07 October 2013

Journalists' desires

I've seen several articles one telling scientists what journalists want, and why, and some going in to how.  Most recently http://www.scidev.net/global/communication/practical-guide/what-journalists-want-from-scientists-and-why.html It's all useful advice, and the one time I was allowed to speak to a journalist, I had a very good experience.

But, one thing very lacking in these articles is discussion of what it is that scientists may expect in return, why it is worth the scientist's time, and why it is worth the potential risk to professional standing and employment.

Advice: Journalists are on deadline -- so drop everything you're doing in order to answer their questions.
Q: Ok.  It's obvious why journalists want (us) scientists to drop what we're doing in order to answer their questions.  But what is the journalist promising in return?  Accurate quoting?  Many scientists have experienced the contrary.  Being quoted at all?  Not necessarily, we might not say anything quoteworthy in the journalist's opinion.  Chance to review the article prior to publication for accuracy?  Often refused on grounds of journalistic independence.

Advice: Answer all the journalist's questions, to ensure their understanding.
Q: Makes sense if we're going to talk to a journalist at all that we do what is needed for them to understand what we're saying.  But now it is a matter of not only dropping everything we're doing, but doing so for indefinitely long period.

Advice: Speak their language.  (Not English vs. Swahili so much, but glaciologist vs. ordinary citizen.)
Q: So not only do we drop everything we we're doing, for indefinite period, but even though we were interrupted in the middle of thinking hard about some obscure part of our field, we're to immediately shift mental gears from our frame for professional thinking to speaking to random citizens?  If I'm in the midst of writing a paper or proposal -- where I have to saturate in professional language -- it's going to be a while before I come down to being able to talk understandably to my wife (a bright person, but not a professional in my field so my reference for journalists; my wife understands this, journalists don't seem to.).

Even just in the context of speaking to a journalist, there are some costs and challenges to the scientist.  But let's go a little farther in what is happening for the scientist

  • Speaking to the journalist takes time away from: writing papers, writing proposals, preparing classes, teaching classes, analyzing data, building better instruments or models, feeding the animals, etc. -- all of which are needed for keeping the job.
  • If the journalist misquotes, misrepresents, etc. your meaning, those papers/proposals/etc. can encounter worse reviews from your peers, risking your job.
  • Even if correct, peers whose work you didn't mention (because you did pay attention to the 'speak their language' advice, and the work, though good and important, is too subtle for a quotable quote) can also react badly.
  • Employers may decide they didn't like how the article came out (regardless of whether the journalist did a good job) and reprisals follow.
  • Journalists often are not up front about what their article is about or for.  This makes it much harder to answer questions, as the question being asked is seldom the real question, and is not in the real context.**
** Journalists are accustomed to a fairly adversarial setting, in which if they said what they were actually looking for, they would never get it.  It may also be that the journalist doesn't know at the time they start the article what direction they're going to take.  The problem with either is that, combined with scientists attempting to speak more general language, once the journalists moves to their final, real context, the answer is now incorrect.  We (scientists) had to do some hard work to get to a quotable statement that was also accurate -- but answers live in their context.  Once you (journalists) change the context, things we were able to leave out of our quotable statement in the original context become important -- and render our answers inaccurate, or even false.

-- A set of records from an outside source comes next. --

(** ** The representation invariant

    [ids] are the structures in the slots from [reused] to [added]: the first of them
    are free to be recycled, the others describe the live fields.  [r] bytes are accounted
    for a field that is being inserted. *)

Record rep (h : hpack) (lim r : Z) (fs : list header) (ring : list (option nat)) (ids : list nat) (v vend : Z)
    : Prop := {
  rep_ring : entries h = Some ring;
  rep_alloc : Z.of_nat (length ring) = allocated h /\ 0 < allocated h;
  rep_order : 0 <= reused h <= deleted h /\ deleted h <= added h;
  rep_ids : Z.of_nat (length ids) = added h - reused h /\ added h - reused h <= allocated h;
  rep_nodup : NoDup ids;
  rep_heap : Forall (fun id => (id < length (heap h))%nat) ids;
  rep_window : forall j id, ids !! j = Some id ->
    ring !! Z.to_nat ((reused h + Z.of_nat j) mod allocated h) = Some (Some id);
  rep_storage : Z.of_nat (length (storage h)) = 4096;
  rep_pos : 0 <= pos h <= 4096 /\ pos h mod 4096 = vend mod 4096;
  rep_size : size h = lim /\ 0 <= lim <= 4096;
  rep_free : free h = lim - total fs - r /\ 0 <= free h;
  rep_laid : laid (storage h) (heap h) v vend (drop (Z.to_nat (deleted h - reused h)) ids) (rev fs);
}.

Definition represents (h : hpack) (lim : Z) (fs : list header) : Prop :=
  exists ring ids v vend, rep h lim 0 fs ring ids v vend.

Lemma rep_length h lim r fs ring ids v vend :
  rep h lim r fs ring ids v vend -> added h - deleted h = Z.of_nat (length fs) /\ live h = length fs.
Proof.
  intros H. pose proof (laid_total _ _ _ _ _ _ (rep_laid _ _ _ _ _ _ _ _ H)) as (_ & Hl & _).
  rewrite length_drop, length_rev in Hl. destruct (rep_order _ _ _ _ _ _ _ _ H), (rep_ids _ _ _ _ _ _ _ _ H).
  unfold live. lia.
Qed.

(** The structure of the [k]-th oldest field. *)
Lemma rep_entry h lim r fs ring ids v vend k f :
  rep h lim r fs ring ids v vend -> rev fs !! k = Some f -> exists id e w,
  entry_at h (deleted h + Z.of_nat k) = Some (id, e)
  /\ drop (Z.to_nat (deleted h - reused h)) ids !! k = Some id /\ heap h !! id = Some e
  /\ str_at (storage h) w (name_data e) (name_len e) (fst f)
  /\ str_at (storage h) (w + name_len e) (value_data e) (value_len e) (snd f).
Proof.
  intros H Hf. destruct (laid_lookup _ _ _ _ _ _ _ _ (rep_laid _ _ _ _ _ _ _ _ H) Hf) as (id & e & w & Hid & He & H1 & H2).
  exists id, e, w. split_and!; auto. rewrite lookup_drop in Hid. apply (rep_window _ _ _ _ _ _ _ _ H) in Hid.
  destruct (rep_order _ _ _ _ _ _ _ _ H) as [? ?]. unfold entry_at. rewrite (rep_ring _ _ _ _ _ _ _ _ H). cbn [mbind option_bind].
  replace (deleted h + Z.of_nat k) with (reused h + Z.of_nat (Z.to_nat (deleted h - reused h) + k)) by lia.
  rewrite Hid. cbn [mbind option_bind]. by rewrite He.
Qed.

Lemma evict_one h lim r fs f ring ids v vend :
  rep h lim r (fs ++ [f]) ring ids v vend -> exists id e v',
  entry_at h (deleted h) = Some (id, e) /\ 32 + name_len e + value_len e = field_size f
  /\ rep (set_counts (deleted h + 1) (free h + field_size f) h) lim r fs ring ids v' vend.
Proof.
  intros H. assert (Hrev : rev (fs ++ [f]) = f :: rev fs) by (by rewrite rev_app_distr).
  destruct (rep_entry _ _ _ _ _ _ _ _ 0 f H) as (id & e & w & Hat & Hid & He & H1 & H2); [by rewrite Hrev|].
  rewrite Z.add_0_r in Hat. pose proof (proj1 H1) as Hl1. pose proof (proj1 H2) as Hl2.
  exists id, e, (v + name_len e + value_len e). split_and!; [done|unfold field_size; lia|].
  pose proof (rep_length _ _ _ _ _ _ _ _ H) as [Hlen _]. rewrite length_app in Hlen. cbn [length] in Hlen.
  destruct H as [Hr Ha Ho Hi Hn Hh Hw Hs Hp Hz Hf Hla]. rewrite Hrev in Hla. rewrite total_app in Hf.
  unfold total in Hf at 2. cbn [foldr] in Hf. pose proof (field_size_pos f).
  assert (Hd : drop (Z.to_nat (deleted h - reused h)) ids = id :: drop (Z.to_nat (deleted h + 1 - reused h)) ids).
  { rewrite lookup_drop, Nat.add_0_r in Hid. rewrite (drop_S _ _ _ Hid). do 2 f_equal. lia. }
  rewrite Hd in Hla. cbn [laid] in Hla. destruct Hla as (e' & He' & _ & _ & Hla).
  assert (e' = e) as -> by congruence.
  destruct h; cbn in *. constructor; cbn; auto; lia.
Qed.

Lemma evict_spec x : forall fs h lim,
  represents h lim fs -> free h < x <= lim -> exists h',
  evict (live h) (fun f => x <=? f) h = Some h' /\ x <= free h' /\ represents h' lim (fit (lim - x) fs).
Proof.
  induction fs as [|f fs IH] using rev_ind; intros h lim (ring & ids & v & vend & H) Hx.
  - destruct (rep_free _ _ _ _ _ _ _ _ H) as [Hf _]. unfold total in Hf. cbn in Hf. lia.
  - pose proof (rep_length _ _ _ _ _ _ _ _ H) as [_ Hlive]. rewrite Hlive, length_app, Nat.add_comm. cbn [length Nat.add evict].
    destruct (evict_one _ _ _ _ _ _ _ _ _ H) as (id & e & v' & -> & Hsz & H'). cbn [mbind option_bind]. rewrite Hsz.
    destruct (rep_free _ _ _ _ _ _ _ _ H) as [Hf _]. destruct (rep_free _ _ _ _ _ _ _ _ H') as [Hf' _].
    rewrite fit_snoc by lia. set (h1 := set_counts _ _ h) in *.
    destruct (Z.leb_spec x (free h1)) as [Hstop|Hgo].
    + exists h1. split_and!; [done|done|]. rewrite fit_all by lia. by exists ring, ids, v', vend.
    + destruct (rep_length _ _ _ _ _ _ _ _ H') as [_ <-]. apply IH; [|lia]. by exists ring, ids, v', vend.
Qed.

Lemma rep_change_limit h lim r fs ring ids v vend lim' r' f' :
  rep h lim r fs ring ids v vend -> 0 <= lim' <= 4096 -> f' = lim' - total fs - r' -> 0 <= f' ->
  rep (set_limit lim' f' h) lim' r' fs ring ids v vend.
Proof. intros [] Hl -> H0. destruct h; cbn in *. by constructor. Qed.

Lemma rep_reserve h lim r fs ring ids v vend r' f' :
  rep h lim r fs ring ids v vend -> f' = lim - total fs - r' -> 0 <= f' ->
  rep (set_counts (deleted h) f' h) lim r' fs ring ids v vend.
Proof. intros [] -> H0. destruct h; cbn in *. by constructor. Qed.

Lemma rep_clear h lim fs ring ids v vend :
  rep h lim 0 fs ring ids v vend -> rep (set_counts (added h) (size h) h) lim 0 [] ring ids vend vend.
Proof.
  intros []. destruct h; cbn in *. constructor; cbn; auto; try lia.
  by rewrite drop_ge by lia.
Qed.

(** ngx_http_v2_table_account makes room and reserves it, or empties the table. *)
Lemma account_spec h lim fs n :
  represents h lim fs -> 0 <= n -> exists h',
  if lim <? n + 32 then
    ngx_http_v2_table_account h n = Some (NGX_DECLINED, h') /\ represents h' lim []
  else
    ngx_http_v2_table_account h n = Some (NGX_OK, h')
    /\ exists ring ids v vend, rep h' lim (n + 32) (fit (lim - (n + 32)) fs) ring ids v vend.
Proof.
  intros Hrep Hn. pose proof Hrep as (ring & ids & v & vend & H).
  destruct (rep_free _ _ _ _ _ _ _ _ H) as [Hf Hf0]. destruct (rep_size _ _ _ _ _ _ _ _ H) as [Hsz Hlim].
  pose proof (total_nonneg fs). unfold ngx_http_v2_table_account.
  destruct (Z.leb_spec (n + 32) (free h)) as [Hroom|Hfull].
  - eexists. destruct (Z.ltb_spec lim (n + 32)); [lia|]. split; [done|]. rewrite fit_all by lia.
    exists ring, ids, v, vend. apply (rep_reserve _ _ _ _ _ _ _ _ _ _ H); lia.
  - rewrite Hsz. destruct (Z.ltb_spec lim (n + 32)) as [Hbig|Hok].
    + eexists. split; [done|]. exists ring, ids, vend, vend. apply rep_clear in H. by rewrite Hsz in H.
    + destruct (evict_spec (n + 32) fs h lim Hrep ltac:(lia)) as (h1 & -> & Hx & ring1 & ids1 & v1 & vend1 & H1).
      cbn [mbind option_bind]. eexists. split; [done|]. exists ring1, ids1, v1, vend1.
      destruct (rep_free _ _ _ _ _ _ _ _ H1) as [Hf1 _]. apply (rep_reserve _ _ _ _ _ _ _ _ _ _ H1); lia.
Qed.

Lemma table_size_spec h lim fs n :
  represents h lim fs -> 0 <= n -> exists h',
  if NGX_HTTP_V2_TABLE_SIZE <? n then ngx_http_v2_table_size h n = Some (NGX_ERROR, h') /\ h' = h
  else ngx_http_v2_table_size h n = Some (NGX_OK, h') /\ represents h' n (fit n fs).
Proof.
  intros Hrep Hn. pose proof Hrep as (ring & ids & v & vend & H).
  destruct (rep_free _ _ _ _ _ _ _ _ H) as [Hf Hf0]. destruct (rep_size _ _ _ _ _ _ _ _ H) as [Hsz Hlim].
  unfold ngx_http_v2_table_size, NGX_HTTP_V2_TABLE_SIZE. destruct (Z.ltb_spec 4096 n); [by exists h|].
  rewrite Hsz. destruct (Z.ltb_spec (free h) (lim - n)) as [Hev|Hok]; cbn [mbind option_bind].
  - destruct (evict_spec (lim - n) fs h lim Hrep ltac:(lia)) as (h1 & -> & Hx & ring1 & ids1 & v1 & vend1 & H1).
    cbn [mbind option_bind]. replace (lim - (lim - n)) with n in H1 by lia. eexists. split; [done|].
    exists ring1, ids1, v1, vend1. destruct (rep_free _ _ _ _ _ _ _ _ H1) as [Hf1 _].
    apply (rep_change_limit _ _ _ _ _ _ _ _ _ _ _ H1); lia.
  - eexists. split; [done|]. rewrite fit_all by lia. exists ring, ids, v, vend.
    apply (rep_change_limit _ _ _ _ _ _ _ _ _ _ _ H); lia.
Qed.

(** The answer the protocol asks for: index 1 is the first static field, the dynamic
    fields follow, the newest first. *)
Definition spec_get (fs : list header) (index : Z) (name_only : bool) : option header :=
  if index =? 0 then None
  else (ngx_http_v2_static_table ++ (if name_only then map (fun f => (fst f, [])) fs else fs))
         !! Z.to_nat (index - 1).

Lemma rev_lookup_newest {A} (l : list A) i :
  (i < length l)%nat -> rev l !! (length l - S i)%nat = l !! i.
Proof.
  intros H. rewrite rev_alt. change (reverse l !! (length l - S i)%nat = l !! i).
  rewrite reverse_lookup by lia. f_equal. lia.
Qed.

Lemma field_size_total fs i f : fs !! i = Some f -> field_size f <= total fs.
Proof.
  revert i. induction fs as [|g fs IH]; intros i Hi; [done|]. unfold total in *. cbn [foldr].
  pose proof (total_nonneg fs). unfold total in *. pose proof (field_size_pos g).
  destruct i; cbn in Hi; [simplify_eq; lia|]. specialize (IH _ Hi). lia.
Qed.

Lemma get_spec h lim fs index name_only :
  represents h lim fs -> 0 <= index ->
  ngx_http_v2_get_indexed_header h index name_only = Some (spec_get fs index name_only).
Proof.
  intros (ring & ids & v & vend & H) Hi. unfold ngx_http_v2_get_indexed_header, spec_get.
  destruct (Z.eqb_spec index 0) as [|Hi0]; [done|]. unfold NGX_HTTP_V2_STATIC_TABLE_ENTRIES.
  destruct (Z.ltb_spec (index - 1) (Z.of_nat (length ngx_http_v2_static_table))) as [Hst|Hdy].
  { destruct (lookup_lt_is_Some_2 ngx_http_v2_static_table (Z.to_nat (index - 1))) as [e He]; [lia|].
    rewrite lookup_app_l, He by lia. done. }
  rewrite lookup_app_r by lia. destruct (rep_length _ _ _ _ _ _ _ _ H) as [Hlen _].
  set (i := (Z.to_nat (index - 1) - length ngx_http_v2_static_table)%nat).
  replace (index - 1 - Z.of_nat (length ngx_http_v2_static_table)) with (Z.of_nat i) by lia. rewrite Hlen.
  destruct (Z.ltb_spec (Z.of_nat i) (Z.of_nat (length fs))) as [Hlt|Hge].
  - destruct (lookup_lt_is_Some_2 fs i) as [f Hf]; [lia|].
    destruct (rep_entry _ _ _ _ _ _ _ _ (length fs - S i)%nat f H) as (id & e & w & Hat & _ & _ & H1 & H2).
    { by rewrite rev_lookup_newest by lia. }
    replace (added h - Z.of_nat i - 1) with (deleted h + Z.of_nat (length fs - S i)) by lia. rewrite Hat.
    cbn [mbind option_bind]. pose proof (field_size_total _ _ _ Hf). unfold field_size in *.
    destruct (rep_free _ _ _ _ _ _ _ _ H), (rep_size _ _ _ _ _ _ _ _ H). pose proof (rep_storage _ _ _ _ _ _ _ _ H).
    pose proof (proj1 H1) as Hl1. pose proof (proj1 H2) as Hl2. rewrite Hl1 in H1. rewrite Hl2 in H2. rewrite Hl1, Hl2.
    rewrite (copy_out_spec h _ _ (fst f) ltac:(lia) ltac:(lia) H1). cbn [mbind option_bind]. destruct name_only.
    + by rewrite list_lookup_fmap, Hf.
    + rewrite (copy_out_spec h _ _ (snd f) ltac:(lia) ltac:(lia) H2). cbn [mbind option_bind]. rewrite Hf. by destruct f.
  - destruct name_only; [rewrite list_lookup_fmap|]; rewrite lookup_ge_None_2 by lia; done.
Qed.

(** ** Insertion *)

Definition set_pos (p : Z) (h : hpack) : hpack :=
  let '(MkHpack en a d r al sz f st _ hp) := h in MkHpack en a d r al sz f st p hp.

(** Room for one more pointer, or all deleted structures recycled. *)
Definition slot_free (h : hpack) : Prop := added h - reused h < allocated h \/ reused h = deleted h.

Lemma laid_heap st hp hp' fs : forall v vend ids,
  laid st hp v vend ids fs -> (forall id, id ∈ ids -> hp' !! id = hp !! id) -> laid st hp' v vend ids fs.
Proof.
  induction fs as [|f fs IH]; intros v vend [|id ids] H Hh; try done; cbn [laid] in *.
  destruct H as (e & He & H1 & H2 & H). exists e. rewrite Hh by left. split_and!; auto.
  apply IH; [done|]. intros i Hi. apply Hh. by right.
Qed.

Lemma rep_heap_grow h lim r fs ring ids v vend hp :
  rep h lim r fs ring ids v vend -> (length (heap h) <= length hp)%nat ->
  (forall id, id ∈ ids -> hp !! id = heap h !! id) ->
  rep (MkHpack (entries h) (added h) (deleted h) (reused h) (allocated h) (size h) (free h) (storage h) (pos h) hp)
    lim r fs ring ids v vend.
Proof.
  intros [] Hl Hh. constructor; cbn; auto.
  - eapply Forall_impl; [|eassumption]. cbn. lia.
  - eapply laid_heap; [eassumption|]. intros id Hid. apply Hh. eapply elem_of_submseteq; [exact Hid|].
    apply sublist_submseteq, sublist_drop.
Qed.

Lemma rep_fresh h lim r fs ring ids v vend : rep h lim r fs ring ids v vend -> length (heap h) ∉ ids.
Proof. intros H Hin. pose proof (rep_heap _ _ _ _ _ _ _ _ H) as Hh. rewrite list.Forall_forall in Hh. apply Hh in Hin. lia. Qed.

(** The oldest structure that waits to be recycled. *)
Lemma rep_recycle h lim r fs ring ids v vend :
  rep h lim r fs ring ids v vend -> reused h < deleted h -> exists id ids1 e,
  ids = id :: ids1 /\ entry_at h (reused h) = Some (id, e)
  /\ rep (MkHpack (entries h) (added h) (deleted h) (reused h + 1) (allocated h) (size h) (free h) (storage h) (pos h) (heap h))
       lim r fs ring ids1 v vend.
Proof.
  intros [Hr Ha Ho Hi Hn Hh Hw Hs Hp Hz Hf Hla] Hlt. destruct ids as [|id ids1]; [cbn in Hi; lia|].
  apply Forall_cons_1 in Hh as [Hid Hh]. apply lookup_lt_is_Some_2 in Hid as [e He]. exists id, ids1, e.
  apply list.NoDup_cons in Hn as [_ Hn]. cbn [length] in Hi. split_and!; [done| |].
  - unfold entry_at. rewrite Hr. cbn [mbind option_bind].
    replace (reused h) with (reused h + Z.of_nat 0) by lia. rewrite (Hw 0%nat id eq_refl). cbn [mbind option_bind].
    by rewrite He.
  - constructor; cbn; auto; try lia.
    + intros j i Hj. rewrite <- (Hw (S j) i Hj). do 3 f_equal. lia.
    + replace (Z.to_nat (deleted h - reused h)) with (S (Z.to_nat (deleted h - (reused h + 1)))) in Hla by lia.
      exact Hla.
Qed.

Or a different situation occurs.  I was once interviewed by a journalist for an article on running.  She presented it to me as being a fairly technical training plan article.  So we spent 30-60 minutes talking about training technicalities.  What the article actually was, was a lightweight survey of different types of running that one might do.  If she'd told me that in the first place, she could have gotten the 'quotable quotes' from me that she used in maybe 10 minutes, tops.  And I'd have been able to provide several more.

Beyond the costs suggested above, research careers also present few if any benefits to making journalists happy.
  • Nobody gets hired to a research job because of a good journalist interview they gave
  • Nobody gets promoted for one
  • Journalist interviews are not listed/listable on CVs
So, journalists, what are the benefits -- to the researcher -- of making you happy by following the advice in these 'what journalists want' articles?  Keeping in mind that there are definite costs to the scientist in the interaction.  And there are some risks, and no benefits, from the employer or peer side.  I have my own answers, which was why I spent the several hours (ultimately) talking to the reporter in that good experience.  But though I've seen many examples of journalists saying what scientists should do for journalists, I've seen them mention little reason why it's worth the costs and risks to the scientists.

via Twitter, Matt Shipman, @shiplives, offers:
A few answers to your Q: & &

The first, I think, really answers more why scientists should be on twitter et al., which is a different matter than journalist interviews.  The third involves an experiment.  But my read of it suggests that the conclusion that can be drawn is more limited than all journalists -- just those journalists who are publishing in high profile, among your peers, media outlets.